Más nervioso y febril que en la base, el jaleo del asedio repercutía en la isleta de samuhúes y quebrachos, donde funcionaba el puesto de comando divisionario, en la retaguardia de Boquerón. Grandes ampollas de aire parecían reventar a ratos, muy hondo en la tierra, propagando un oleaje sísmico que hacía temblar los colgajos de polvo. De pronto arreciaba el crepitar de la fusilería y de las automáticas marcando detrás del monte la imprecisa línea de batalla. Entre los árboles, las empalizadas de los tucas vomitaban y tragaban agitadas siluetas que se atropellaban sonámbulas a pleno día.

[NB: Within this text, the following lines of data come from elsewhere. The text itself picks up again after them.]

(** C10.  For a push event whose [deleted] flag is set, [_process_event]
    creates no execution for any pipeline, whatever the matcher answers for
    the pipeline's configuration: when it returns, it returns no execution
    and the tables are as they were; it fails only with an exception that
    the matcher raises on the event, and then the pipelines before the
    failing one were passed without an execution and without a change of
    the tables. *)
Theorem deleted_push_creates_no_execution (d : db) (event : PushEvent)
    (pipelines : list Pipeline) (delivery_id event_type : string) :
  deleted event = true →
  match _process_event now uuid4 matches_push matches_pull_request d event_type
          (ParsedPush event) pipelines delivery_id with
  | Done created d' => created = [] ∧ d' = d
  | Failed x =>
      matcher_raises matches_push matches_pull_request d (ParsedPush event) x
      ∧ ∃ before p after,
          pipelines = (before ++ p :: after)%list
          ∧ _process_event now uuid4 matches_push matches_pull_request d event_type
              (ParsedPush event) before delivery_id = Done [] d
  end.
Proof.
  intros Hd. induction pipelines as [|p rest IH]; [done|].
  cbn [_process_event].
  pose proof (process_pipeline_deleted d event delivery_id p event_type Hd) as Hp.
  destruct (process_pipeline _ _ _ _ _ _ _ _ _) as [created d'|x] eqn:Hpp.
  - destruct Hp as [-> ->].
    destruct (_process_event _ _ _ _ _ _ _ _ _) as [created d'|x]; [done|].
    destruct IH as (Hx & before & q & after & -> & Hb). split; [done|].
    exists (p :: before), q, after. split; [done|].
    cbn [_process_event]. by rewrite Hpp, Hb.
  - split; [done|]. by exists [], p, rest.
Qed.

End View.

(** The theorem at a deleted branch [main], which the push trigger of the
    pipeline matches. *)
Lemma deleted_push_creates_no_execution_witness :
  deleted deleted_main = true
  ∧ ViewMatcher.push_matcher MatchingSpec.modelled_fnmatch MatchingSpec.modelled_re_match
      main_config deleted_main = Return true
  ∧ _process_event 0%N (fun _ => 0%N)
      (ViewMatcher.push_matcher MatchingSpec.modelled_fnmatch MatchingSpec.modelled_re_match)
      ViewMatcher.pull_request_matcher
      main_db "push" (ParsedPush deleted_main) [main_pipeline] "d1" = Done [] main_db.
Proof.
  split; [reflexivity|]. split; [vm_compute; reflexivity|].
  pose proof (deleted_push_creates_no_execution 0%N (fun _ => 0%N)
                (ViewMatcher.push_matcher MatchingSpec.modelled_fnmatch
                   MatchingSpec.modelled_re_match)
                ViewMatcher.pull_request_matcher main_db deleted_main
                [main_pipeline] "d1" "push" eq_refl) as H.
  destruct (_process_event _ _ _ _ _ _ _ _ _) as [created d'|x].
  - by destruct H as [-> ->].
  - exfalso. destruct H as [(c & Hc & H) _].
    apply list_elem_of_singleton in Hc as ->. vm_compute in H. discriminate H.
Defined.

Cerca de la picada de acceso, la macilenta romería de los evacuados desparramaba sus desechos, que esperaban el improbable momento de ser transportados a la base o de ser devueltos a las líneas, según el ritmo de apuro y la voracidad del combate. «¡Aquel a quien le sobre una pata y un brazo, puede seguir bailando en el cerco!…», parecía ser la consigana. Los que aún podían mantenerse en pie cargaban, por las dudas, sus impedimentas.

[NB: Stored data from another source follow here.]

(** * llm-prompt-ui: the route handler [GET /api/users/[id]/posts]

    A shallow embedding of [src/app/api/users/[id]/posts/route.js].

    The handler is an [async] function with one [try]/[catch]: it awaits
    [connectToDB()], awaits the Mongoose query
    [Prompt.find({ creator: params.id }).populate("creator")], serializes
    the documents with [JSON.stringify] and wraps the text in a [Response].
    Awaited calls thread the state of the outside world and may throw, so
    the handler is written in a small state-and-exception monad.  The two
    imported modules ([@utlis/database], [@models/prompt]) are an interface
    ([Collaborators]); the handler is verified against every implementation
    of it, and against one document store modelled from the specification. *)

From Stdlib Require Import String Ascii List ZArith Bool Lia.
From Stdlib Require Import DecimalString.
Import ListNotations.
Local Open Scope string_scope.
Local Open Scope Z_scope.

Set Implicit Arguments.
Set Warnings "-register-all".

(* ================================================================== *)
(** ** JSON values and [JSON.stringify] *)
(* ================================================================== *)

Module Json.

(** The values a document holds once [toJSON] has been applied.  Numbers
    are the integral ones (version counters and the like), which
    JavaScript prints in decimal. *)
Inductive JSON : Type :=
| JNull
| JBool (b : bool)
| JNum (n : Z)
| JStr (s : string)
| JArr (elems : list JSON)
| JObj (fields : list (string * JSON)).

Definition dquote : ascii := ascii_of_nat 34.
Definition backslash : ascii := ascii_of_nat 92.

Definition hex_digit (n : nat) : ascii :=
  if Nat.ltb n 10 then ascii_of_nat (48 + n) else ascii_of_nat (87 + n).

(** One code unit of a quoted JSON string (ECMAScript [QuoteJSONString]). *)
Definition quote_char (c : ascii) : string :=
  let n := nat_of_ascii c in
  if Nat.eqb n 34 then String backslash (String dquote EmptyString)
  else if Nat.eqb n 92 then String backslash (String backslash EmptyString)
  else if Nat.eqb n 8 then String backslash "b"
  else if Nat.eqb n 9 then String backslash "t"
  else if Nat.eqb n 10 then String backslash "n"
  else if Nat.eqb n 12 then String backslash "f"
  else if Nat.eqb n 13 then String backslash "r"
  else if Nat.ltb n 32 then
    String backslash
      ("u00" ++ String (hex_digit (Nat.div n 16))
                  (String (hex_digit (Nat.modulo n 16)) EmptyString))
  else String c EmptyString.

Fixpoint quote_chars (s : string) : string :=
  match s with
  | EmptyString => EmptyString
  | String c rest => quote_char c ++ quote_chars rest
  end.

Definition quote (s : string) : string :=
  String dquote (quote_chars s ++ String dquote EmptyString).

Definition number_to_string (n : Z) : string :=
  NilZero.string_of_int (Z.to_int n).

(** [JSON.stringify] on a value, without indentation. *)
Fixpoint stringify (v : JSON) : string :=
  match v with
  | JNull => "null"
  | JBool true => "true"
  | JBool false => "false"
  | JNum n => number_to_string n
  | JStr s => quote s
  | JArr elems => "[" ++ String.concat "," (map stringify elems) ++ "]"
  | JObj fields =>
      "{" ++ String.concat ","
               (map (fun kv => quote (fst kv) ++ ":" ++ stringify (snd kv)) fields)
          ++ "}"
  end.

Al oír un ronquido de motores, se incorporaron como movidos por un resorte. El camión de Cristóbal Jara estaba entrando en la hondonada. Las sombras andrajosas se abalanzaron sobre el camión y le cerraron el paso, a riesgo de ser aplastadas. Cristóbal no tuvo más remedio que detener la marcha. Saltó y procuró inútilmente contener a los espectros embrutecidos por la sed que se disputaban el grifo. Gamarra también fue arrollado por la avalancha. Al aparecer los restantes camiones, muchos se lanzaron hacia ellos, para ser los primeros. Un oficial con el brazal de la policía militar se acercó corriendo, seguido por un piquete. Pistola en mano, se abrió paso a empellones y gritando como un energúmeno:

—¡Atrás…, atrás! ¡En fila! ¡A ponerse en fila!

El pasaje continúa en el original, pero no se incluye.